Laboratory of Molecular Virology, Center for Biologics Evaluation and Research, Food and Drug Administration, Bethesda, MD 20892, USA.
AIDS Research and Therapy (Impact Factor: 1.46). 11/2009; 6(1):27. DOI: 10.1186/1742-6405-6-27
Source: PubMed


With the advent of entry inhibitors, monitoring of viral tropism in the clinical setting is important. Conventional methods are cell-based and lengthy, therefore V3 sequence based prediction algorithms are becoming increasingly attractive as monitoring tools. Here we report a comparative analysis of viral tropism of strains circulating in Cameroon where diverse and emerging variant strains are prevalent.

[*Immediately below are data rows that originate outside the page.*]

(* ===== verification/DgraphEventFacts.v ===== *)
(** The event store on Dgraph, what holds of it: it is a store the alert
    dispatcher loses no alert with; an event that was added comes back, but for
    its detection data; and a refused upsert of a pod is a panic.  A Dgraph of
    events in memory keeps the promises and runs the store. *)

From S2P Require Import Prelude GoStrings Types Json GoTime Codec Dgraph Store DgraphStore Events Alerts DgraphEvents.

(** * The alert dispatcher on Dgraph *)

Definition no_event_answer {X} (e : EventStoreE X) : X :=
  match e in EventStoreE X return X with
  | EventGetAll _ => (None, None)
  | EventFindByNamespace _ _ => (None, None)
  | FindWhereAlertNotSent => (None, None)
  | EventAdd _ => Some (PlainError "panic")
  | UpdateAlertSent _ => None
  end.

Section dispatcher.
Context {S P : Type} (h : handler EventDbE S) (events : S -> list event_node) (pods : S -> list node).
Context `{HD : !EventDbLaws h events pods}.
Context (post : gmap string string -> P -> option error * P) (alerts : P -> list (gmap string string)).

(** The store as it is called.  The calls of the dispatcher do not panic; an
    addition that does ends the server: what comes after an answer to it is
    not a run any more. *)
Definition event_answers : handler EventStoreE S := fun X e s =>
  match run h (dgraphEventStore X e) s with
  | (Done x, s') => (x, s')
  | (Crashed _, s') => (no_event_answer e, s')
  end.

(** The dispatcher with the store on Dgraph and an Alertmanager. *)
Definition dispatcher_env : handler AlertE (S * P) := fun X e w =>
  match e in AlertE X return X * (S * P) with
  | AStore e => let '(x, s') := event_answers _ e w.1 in (x, (s', w.2))
  | PostAlerts labels => let '(err, p') := post labels w.2 in (err, (w.1, p'))
  end.

Definition unsent_events (s : S) : list Event := stored_events events pods not_sent s.

Lemma unsent_elem e s :
  e ∈ unsent_events s <-> exists n, e = read_event (pods s) n /\ n ∈ events s /\ not_sent n = true.
Proof.
  unfold unsent_events, stored_events. rewrite list_elem_of_fmap. setoid_rewrite list_elem_of_filter. naive_solver.
Qed.

(** The event store on Dgraph is one the dispatcher loses no alert with:
    it lists the events whose alert was not sent, in some order and with the
    pods as they are now; and setting the time of an alert takes events with
    the given uid from them, all of them when it succeeds, and no other, and
    changes none of the rest. *)
Lemma dgraph_events_serve_alerts :
  (forall labels err p p', post labels p = (err, p') ->
     alerts p' = alerts p ++ [labels] \/ (err <> None /\ alerts p' = alerts p)) ->
  AlertLaws dispatcher_env (fun w => unsent_events w.1) (fun w => alerts w.2).
Proof using HD.
  intros Hpost. split.
  - intros l err [s p] w' Hh. cbn [dispatcher_env fst snd] in Hh. unfold event_answers in Hh.
    destruct (list_events_run h events pods unsent_query not_sent s) as (r&er&s'&Hr&[He Hp]&Hnone&Hl);
      [right; left|].
    change (dgraphEventStore _ FindWhereAlertNotSent) with (list_events unsent_query) in Hh.
    rewrite Hr in Hh. injection Hh as -> -> <-. cbn [fst snd]. split_and!; [exact Hl| | |done].
    + intros e Hin. destruct err as [err|]; [rewrite Hnone in Hin by done; by apply elem_of_nil in Hin|].
      rewrite Hl in Hin by done. apply list_elem_of_fmap in Hin as (e'&->&Hin). by exists e'.
    + unfold unsent_events, stored_events. by rewrite He, Hp.
  - intros uid err [s p] w' Hh. cbn [dispatcher_env fst snd] in Hh. unfold event_answers in Hh.
    destruct (UpdateAlertSent_run h events pods uid s) as (er&s'&Hr&Hp&t&marks&He&Hm&Hall).
    change (dgraphEventStore _ (UpdateAlertSent uid)) with (dgraphEventStore_UpdateAlertSent uid) in Hh.
    rewrite Hr in Hh. injection Hh as -> <-. cbn [fst snd].
    assert (forall e, e ∈ unsent_events s' -> exists n, e = read_event (pods s) n /\ n ∈ events s /\
      not_sent n = true /\ marks n = false) as Hback.
    { intros e (n&->&Hin&Hsh)%unsent_elem. rewrite He in Hin. apply list_elem_of_fmap in Hin as (n'&->&Hin).
      destruct (marks n') eqn:Hmn; [by rewrite mark_not_sent in Hsh|]. exists n'. by rewrite Hp. }
    split_and!; [done|..].
    + intros e (n&->&Hin&Hsh&_)%Hback. apply unsent_elem. by exists n.
    + intros e (n&->&Hin&Hsh)%unsent_elem Hne. rewrite read_event_uid in Hne. apply unsent_elem.
      exists n. rewrite Hp, He. split_and!; [done| |done]. apply list_elem_of_fmap. exists n.
      destruct (marks n) eqn:Hmn; [|done]. by apply Hm in Hmn.
    + intros Herr Hne. apply Forall_forall. intros e (n&->&Hin&_&Hmn)%Hback. rewrite read_event_uid.
      intros Hu. by rewrite (Hall Herr Hne n Hin Hu) in Hmn.
  - intros labels err [s p] w' Hh. cbn [dispatcher_env fst snd] in Hh.
    destruct (post labels p) as [er p'] eqn:Hp. injection Hh as <- <-. cbn [fst snd].
    split; [done|]. by apply Hpost.
Qed.
End dispatcher.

Viruses were isolated from 17 HIV positive individuals from three cities in Cameroon. Ghost cell lines expressing either CCR5 or CXCR4 with CD4 or CD4 alone (NIH AIDS Reagent Program) were used to determine co-receptor usage. HIV replication was determined by measuring p24 antigen levels. Plasma viral load (VL) was determined using the Versant bDNA assay. Nucleotide sequencing was performed on the V3 region and sequences were edited, aligned and translated into amino acids as described in the algorithm. Bio-informatics tools based on the 11/25 and charge rule were used to predict co-receptor usage.

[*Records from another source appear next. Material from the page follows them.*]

(* ===== verification/DgraphPipeline.v ===== *)
(** The event path on its database: tarian-server of [Pipeline] with the event
    store on Dgraph keeps the laws that [Pipeline] and [Delivery] are proved
    from.  So what these say holds of the server on Dgraph, where events share
    the nodes of their pods and every new event writes them anew.  The clock
    and the uids are parameters.  An addition that panics ends the process; it
    is answered as a failed one here, so that what the path does afterwards is
    covered, too, but is no run of the server. *)

From S2P Require Import Prelude Guards GoStrings Types Json GoTime Codec Dgraph Store DgraphStore Queue Events Alerts.
From S2P Require Import DgraphEvents DgraphEventFacts Pipeline.

(** * What the store shows *)

(** The same event, with the same report on every target. *)
Definition same_event (x x' : Event) : Prop :=
  Event_Uid x' = Event_Uid x /\ Event_Type x' = Event_Type x /\
  Forall2 same_report (elems (Event_Targets x)) (elems (Event_Targets x')).

(** An event as the store shows it, with the targets in another order. *)
Definition shown_as (e x : Event) : Prop :=
  exists ts, ts ≡ₚ elems (Event_Targets e) /\
    same_event (mkEvent KindEvent (Event_Type e) (Event_Uid e) None None None (Some ts)) x.

(** Texts that Dgraph keeps as they are. *)
Definition plain_target (t : Target) : Prop :=
  elems (Target_ViolatedProcesses (stored_target t)) = elems (Target_ViolatedProcesses t) /\
  elems (Target_ViolatedFiles (stored_target t)) = elems (Target_ViolatedFiles t) /\
  on_ptr (fun p => clean (Pod_Uid p) = Pod_Uid p) (Target_Pod t).

(** Events the store shows as unsent when they were added. *)
Definition shown (e : Event) : Prop :=
  clean (Event_Type e) = Event_Type e /\ Event_Type e <> EventTypeDetection /\ Event_AlertSentAt e = None /\
  Forall (on_ptr plain_target) (elems (Event_Targets e)).

#[export] Instance same_report_preorder : PreOrder same_report.
Proof.
  split; [by intros t; split_and!|]. intros t1 t2 t3 (H1&H2&H3) (H4&H5&H6).
  split_and!; [|congruence..]. intros Ht. destruct (H1 Ht) as [Ht2 He]. destruct (H4 Ht2) as [Ht3 He2]. by split; [|rewrite He2].
Qed.

#[export] Instance same_event_preorder : PreOrder same_event.
Proof.
  split; [by intros x; split_and!|]. intros x y z (H1&H2&H3) (H4&H5&H6). split_and!; [congruence..|by etrans].
Qed.

Lemma same_report_stored t : on_ptr plain_target t -> same_report t (fmap (M := option) stored_target t).
Proof.
  destruct t as [t|]; [|intros _; reflexivity]. intros (H1&H2&H3). split_and!; [|exact H1|exact H2].
  cbn. intros [p Hp]. rewrite Hp in *. split; [by eexists|exact H3].
Qed.

Lemma stored_as_shown e x :
  shown e -> utf8 (Event_Uid e) -> stored_as e x -> shown_as e x.
Proof.
  intros (Hty&_&_&Hplain) Hu (ts&->&Hp).
  assert (Forall2 (fun t' t => same_report t t') (fmap (M := option) stored_target <$> elems (Event_Targets e))
    (elems (Event_Targets e))) as Hr.
  { clear Hp. induction Hplain as [|t l Ht _ IH]; [constructor|]. constructor; [by apply same_report_stored|exact IH]. }
  destruct (Permutation_Forall2 (Permutation_sym Hp) Hr) as (l&Hl&Hf).
  exists l. split; [done|]. split_and!; [exact (utf8_clean _ Hu)|exact Hty|]. cbn. by apply Forall2_flip.
Qed.

Lemma shown_as_again e x x' : shown_as e x -> same_event x x' -> shown_as e x'.
Proof. intros (ts&Hp&He) Hs. exists ts. split; [done|]. by etrans. Qed.

(** The alert of a shown event is about one of its targets. *)
Lemma shown_as_target e x :
  shown_as e x -> is_Some (alert_target (Some e)) ->
  exists t t', t ∈ elems (Event_Targets e) /\ alert_target (Some x) = Some t' /\ same_report t t'.
Proof.
  intros (ts&Hp&_&_&Hr) [t0 Ht0]. apply alert_target_in in Ht0 as [Hin Hpod]. cbn in Hr.
  assert (exists t', alert_target (Some x) = Some t') as [t' Ht'].
  { rewrite <- Hp in Hin. apply list_elem_of_lookup in Hin as [i Hi].
    destruct (Forall2_lookup_l _ _ _ _ _ Hr Hi) as (t'&Ht'&(Hs&_)). destruct (Hs Hpod) as [Hpod' _].
    destruct (alert_target (Some x)) as [t''|] eqn:Ha; [by exists t''|]. unfold alert_target in Ha.
    pose proof (List.find_none _ _ Ha t') as Hn. cbn [Event_GetTargets] in Hn.
    rewrite <- list_elem_of_In in Hn. specialize (Hn (list_elem_of_lookup_2 _ _ _ Ht')).
    by destruct Hpod' as [p Hp']; rewrite Hp' in Hn. }
  destruct (alert_target_in x t' Ht') as [Hx _]. apply list_elem_of_lookup in Hx as [i Hi].
  destruct (Forall2_lookup_r _ _ _ _ _ Hr Hi) as (t&Ht&Hs). exists t, t'. split; [|done].
  rewrite <- Hp. by eapply list_elem_of_lookup_2.
Qed.

(** Pods that were written anew show the events as before. *)
Lemma read_event_grows ns ns' n : grows ns ns' -> same_event (read_event ns n) (read_event ns' n).
Proof.
  intros Hg. unfold read_event. rewrite !dec_event. cbv zeta. split_and!; [done..|].
  unfold toPbEvent. cbn [Event_Targets elems DEvent_Targets default id].
  assert (forall ns, elems match en_targets n with [] => None | _ => Some (read_target ns <$> en_targets n) end =
    read_target ns <$> en_targets n) as He by by destruct (en_targets n).
  unfold elems in He. rewrite !He. clear He. induction (en_targets n) as [|t l IH]; [constructor|]. constructor; [|exact IH].
  split_and!; [|done..]. unfold read_target, toPbTarget. cbn [Target_GetPod Target_Pod DTarget_Pod].
  intros [p Hp]. destruct (tn_pod t) as [u|]; [|done]. cbn [mbind option_bind] in *.
  destruct (List.find _ ns) as [m|] eqn:Hm; [|done]. destruct (Hg u m Hm) as (m'&->&Hu). split; [by eexists|].
  cbn. exact Hu.
Qed.

(** * The server on Dgraph *)

Section server.
Context {S P U : Type} (h : handler EventDbE S) (events : S -> list event_node) (pods : S -> list node).
Context `{HD : !EventDbLaws h events pods}.
Context (post : gmap string string -> P -> option error * P) (posted : P -> list (gmap string string)).
Context (now : U -> Z * U) (uuid : U -> string * U) (given : U -> list string).

(** The Alertmanager, the clock, and the uids. *)
Class SurroundingLaws : Prop := {
  sl_post labels err p p' : post labels p = (err, p') ->
    posted p' = posted p ++ [labels] \/ (err <> None /\ posted p' = posted p);
  sl_now u : given (now u).2 = given u;
  sl_uuid u : ((uuid u).1 ∉ given u) /\ utf8 (uuid u).1 /\
    (forall v, v ∈ given (uuid u).2 <-> v = (uuid u).1 \/ v ∈ given u);
}.

Definition dgraph_server : handler PipelineE (S * P * U) := fun X e w =>
  match e in PipelineE X return X * (S * P * U) with
  | PDispatcher e => let '(x, w') := dispatcher_env h post _ e w.1 in (x, (w', w.2))
  | PWorker e =>
      match e in IngestE X return X * (S * P * U) with
      | INow => let '(x, u) := now w.2 in (x, (w.1, u))
      | INewUUID => let '(x, u) := uuid w.2 in (x, (w.1, u))
      | IStore e => let '(x, s') := event_answers h _ e w.1.1 in (x, (s', w.1.2, w.2))
      end
  end.

Definition dgraph_view : view (S * P * U) := {|
  unsent w := unsent_events events pods w.1.1;
  alerts w := posted w.1.2;
  issued w := given w.2;
  fine := event_ok;
  okay := shown;
  good_uid := utf8;
  kept := shown_as;
  renewed := same_event |}.

Context `{HS : !SurroundingLaws}.

Lemma dgraph_dispatcher : AlertLaws (dispatcher_side dgraph_server) (unsent dgraph_view) (alerts dgraph_view).
Proof using HD HS.
  pose proof (dgraph_events_serve_alerts h events pods post posted sl_post) as [H1 H2 H3].
  assert (forall X (e : AlertE X) w x w', dispatcher_side dgraph_server X e w = (x, w') ->
    dispatcher_env h post X e w.1 = (x, w'.1)) as Hd.
  { intros X e w x w'. unfold dispatcher_side, dgraph_server.
    destruct (dispatcher_env h post X e w.1) as [y w1]. by intros [= <- <-]. }
  split; intros *; intros Hh%Hd; [by apply (H1 l err)|by apply H2|by apply H3].
Qed.

(** An addition, as the dispatcher sees it. *)
Lemma dgraph_add e err s s' :
  event_ok e -> utf8 (Event_Uid e) -> event_answers h _ (EventAdd e) s = (err, s') ->
  (forall x, x ∈ unsent_events events pods s -> exists x', x' ∈ unsent_events events pods s' /\ same_event x x') /\
  (forall x', x' ∈ unsent_events events pods s' ->
     (exists x, x ∈ unsent_events events pods s /\ same_event x x') \/
     (Event_Uid x' = Event_Uid e /\ (shown e -> shown_as e x'))) /\
  (err = None -> shown e -> exists x', x' ∈ unsent_events events pods s' /\ shown_as e x').
Proof using HD.
  intros Hok Hu Ha. pose proof (Add_cases h events pods e s Hok) as Hc. unfold event_answers in Ha.
  cbn [dgraphEventStore] in Ha. destruct (run h (dgraphEventStore_Add (Some e)) s) as [o s1].
  destruct Hc as [Hg Hc].
  assert (s' = s1 /\ (err = None -> o = Done None)) as [-> Hnone]
    by (destruct o as [x|c]; injection Ha as <- <-; split; [done|congruence|done|done]).
  assert (forall n, n ∈ events s -> not_sent n = true -> n ∈ events s1 ->
    exists x', x' ∈ unsent_events events pods s1 /\ same_event (read_event (pods s) n) x') as Hkeep.
  { intros n Hn Hns Hn1. exists (read_event (pods s1) n). split; [|by apply read_event_grows].
    apply unsent_elem. by exists n. }
  assert (forall n, n ∈ events s -> not_sent n = true ->
    exists x, x ∈ unsent_events events pods s /\ same_event x (read_event (pods s1) n)) as Hback.
  { intros n Hn Hns. exists (read_event (pods s) n). split; [|by apply read_event_grows].
    apply unsent_elem. by exists n. }
  destruct Hc as [[Ho He]|(n&He&Hst&Hty&Hti)]; split_and!.
  - intros x (n&->&Hn&Hns)%unsent_elem. apply Hkeep; [done..|by rewrite He].
  - intros x' (n&->&Hn&Hns)%unsent_elem. left. apply Hback; [by rewrite <- He|done].
  - intros Herr. by rewrite (Hnone Herr) in Ho.
  - intros x (m&->&Hm&Hns)%unsent_elem. apply Hkeep; [done..|rewrite He; by right].
  - intros x' (m&->&Hm&Hns)%unsent_elem. rewrite He in Hm. apply elem_of_cons in Hm as [->|Hm]; [right|left; by apply Hback].
    split; [|intros Hsh; by apply stored_as_shown]. destruct Hst as (ts&->&_). exact (utf8_clean _ Hu).
  - intros _ Hsh. exists (read_event (pods s1) n). split; [|by apply stored_as_shown].
    apply unsent_elem. exists n. split; [done|]. split; [rewrite He; left|].
    destruct Hsh as (Hcl&Hnd&Hsent&_). unfold not_sent, no_detection. rewrite Hty, (Hti Hsent), Hcl, andb_true_r.
    by apply negb_true_iff, String.eqb_neq.
Qed.

(** C17. The event store on Dgraph is one the server loses nothing with.  The
    whole path of an event ([accepted_events_stay_visible],
    [accepted_violations_get_alerted], [violations_end_as_alerts],
    [file_violations_end_as_alerts]) runs on it:
    for events whose pods have uid, namespace and name, an addition that
    succeeds shows the event as one to be alerted about, with the same report
    on the same pods; an addition, however it ends, takes no other event away
    although it writes pods anew that others refer to; and listing, marking
    and alerting are as [Alerts] needs them. *)
Theorem dgraph_serves_pipeline : PipelineLaws dgraph_server dgraph_view.
Proof using HD HS.
  split; cbn [dgraph_view unsent alerts issued fine okay good_uid kept renewed].
  - apply dgraph_dispatcher.
  - intros X e w x w'. unfold dispatcher_side, dgraph_server.
    destruct (dispatcher_env h post X e w.1) as [y w1]. by intros [= <- <-].
  - intros t [sp u] w'. cbn. pose proof (sl_now u). destruct (now u) as [t' u']. by intros [= <- <-].
  - intros x [sp u] w'. cbn. pose proof (sl_uuid u) as (H1&H2&H3). destruct (uuid u) as [x' u'].
    intros [= <- <-]. by split_and!.
  - intros e err [[s p] u] w' Hok Hu. cbn. destruct (event_answers h _ (EventAdd e) s) as [er s'] eqn:Ha.
    intros [= <- <-]. split; [done|]. split; [done|]. by apply dgraph_add.
  - intros e e' Hu. apply (f_equal Event_Targets) in Hu. cbn in Hu. unfold event_ok, event_pods. by rewrite Hu.
  - intros e e' Hu. pose proof (f_equal Event_Targets Hu) as H1. pose proof (f_equal Event_Type Hu) as H2.
    pose proof (f_equal Event_AlertSentAt Hu) as H3. cbn in H1, H2, H3. unfold shown. by rewrite H1, H2, H3.
  - by intros x x' (Hu&_).
  - by intros e x (ts&_&Hu&_).
  - apply shown_as_again.
  - by intros e x (ts&_&_&Ht&_).
  - apply shown_as_target.
Qed.
End server.

(** * A server in memory *)

(** Uids are numbered, the clock stands still. *)
Definition ex_uuid (n : nat) : string * nat := (Itoa (Z.of_nat n), Datatypes.S n).
Definition ex_given (n : nat) : list string := (fun i => Itoa (Z.of_nat i)) <$> seq 0 n.

Definition ex_now (n : nat) : Z * nat := (1700000000000000000%Z, n).

#[export] Instance ex_surroundings : SurroundingLaws ex_post (fun p => p) ex_now ex_uuid ex_given.
Proof.
  split.
  - intros labels err p p' [= <- <-]. by left.
  - done.
  - intros n. cbn [ex_uuid fst snd]. split_and!.
    + intros (i&Hi&Hin%elem_of_seq)%list_elem_of_fmap. apply (inj pretty) in Hi. lia.
    + apply utf8_ascii, ascii_Itoa.
    + intros v. unfold ex_given. rewrite seq_S, fmap_app, elem_of_app. cbn. rewrite list_elem_of_singleton. tauto.
Qed.

Lemma dgraph_serves_pipeline_witness :
  PipelineLaws (dgraph_server mem_event_db ex_post ex_now ex_uuid)
    (dgraph_view mem_events mem_pods (fun p => p) ex_given).
Proof. apply (dgraph_serves_pipeline mem_event_db mem_events mem_pods ex_post (fun p => p) ex_now ex_uuid ex_given). Defined.

(** A violation goes all the way through this server: two calls later - the
    list and the post - its alert is with the Alertmanager, and after the next
    it is marked in Dgraph. *)
Definition ex_server := dgraph_server mem_event_db ex_post ex_now ex_uuid.

Definition ex_dgraph_run : option (pipeline (event_db * list (gmap string string) * nat)) :=
  let w := (mkEventDb [] [], [], 0) in
  ingest (Some (mkIngestEventRequest (Some (ex_violation "")))) (Events.start (mkWorld w [] [])) ≫= fun r =>
  read_message GeneralQueue r.2 ≫= fun s =>
  send_message GeneralQueue s ≫= fun s =>
  (fun i => mkPipeline i [] LoopSendAlerts_round) <$> process_message (worker_side ex_server) GeneralQueue s.

Example ex_dgraph_alert :
  (fun s => let s2 := Nat.iter 2 (dispatch_call ex_server) s in
     let s3 := dispatch_call ex_server s2 in
     (length (mem_events (world_env (pipeline_world s)).1.1),
      length (world_env (pipeline_world s2)).1.2,
      length (unsent_events mem_events mem_pods (world_env (pipeline_world s2)).1.1),
      length (unsent_events mem_events mem_pods (world_env (pipeline_world s3)).1.1))) <$> ex_dgraph_run
  = Some (1, 1, 1, 0).
Proof. by vm_compute. Qed.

The majority of patient isolates in our study were CRF02_AG or CRF02_AG containing recombinants. Tropism of these complex viruses based on the cell culture assay was determined to be R5 in 15/17 (88.2%) patients. However, two patient isolates were dual tropic R5X4 and had drug-specific mutations. Of these two patients, one was on antiretroviral treatment with a VL of 20,899 copies/ml and the other was drug-naïve with 141,198 copies/ml. Genotype based prediction was overall in good agreement with phenotype for R5 viruses, where 93% (14/15) of results were comparable, dual tropic viruses being reported as X4 viruses by prediction.
Our results indicate that most HIV strains in Cameroon were R5 tropic and some harbored drug-resistant mutations. V3 sequence based prediction compared well with cell based assays for R5 strains and may be useful even in settings where highly diverse strains are prevalent.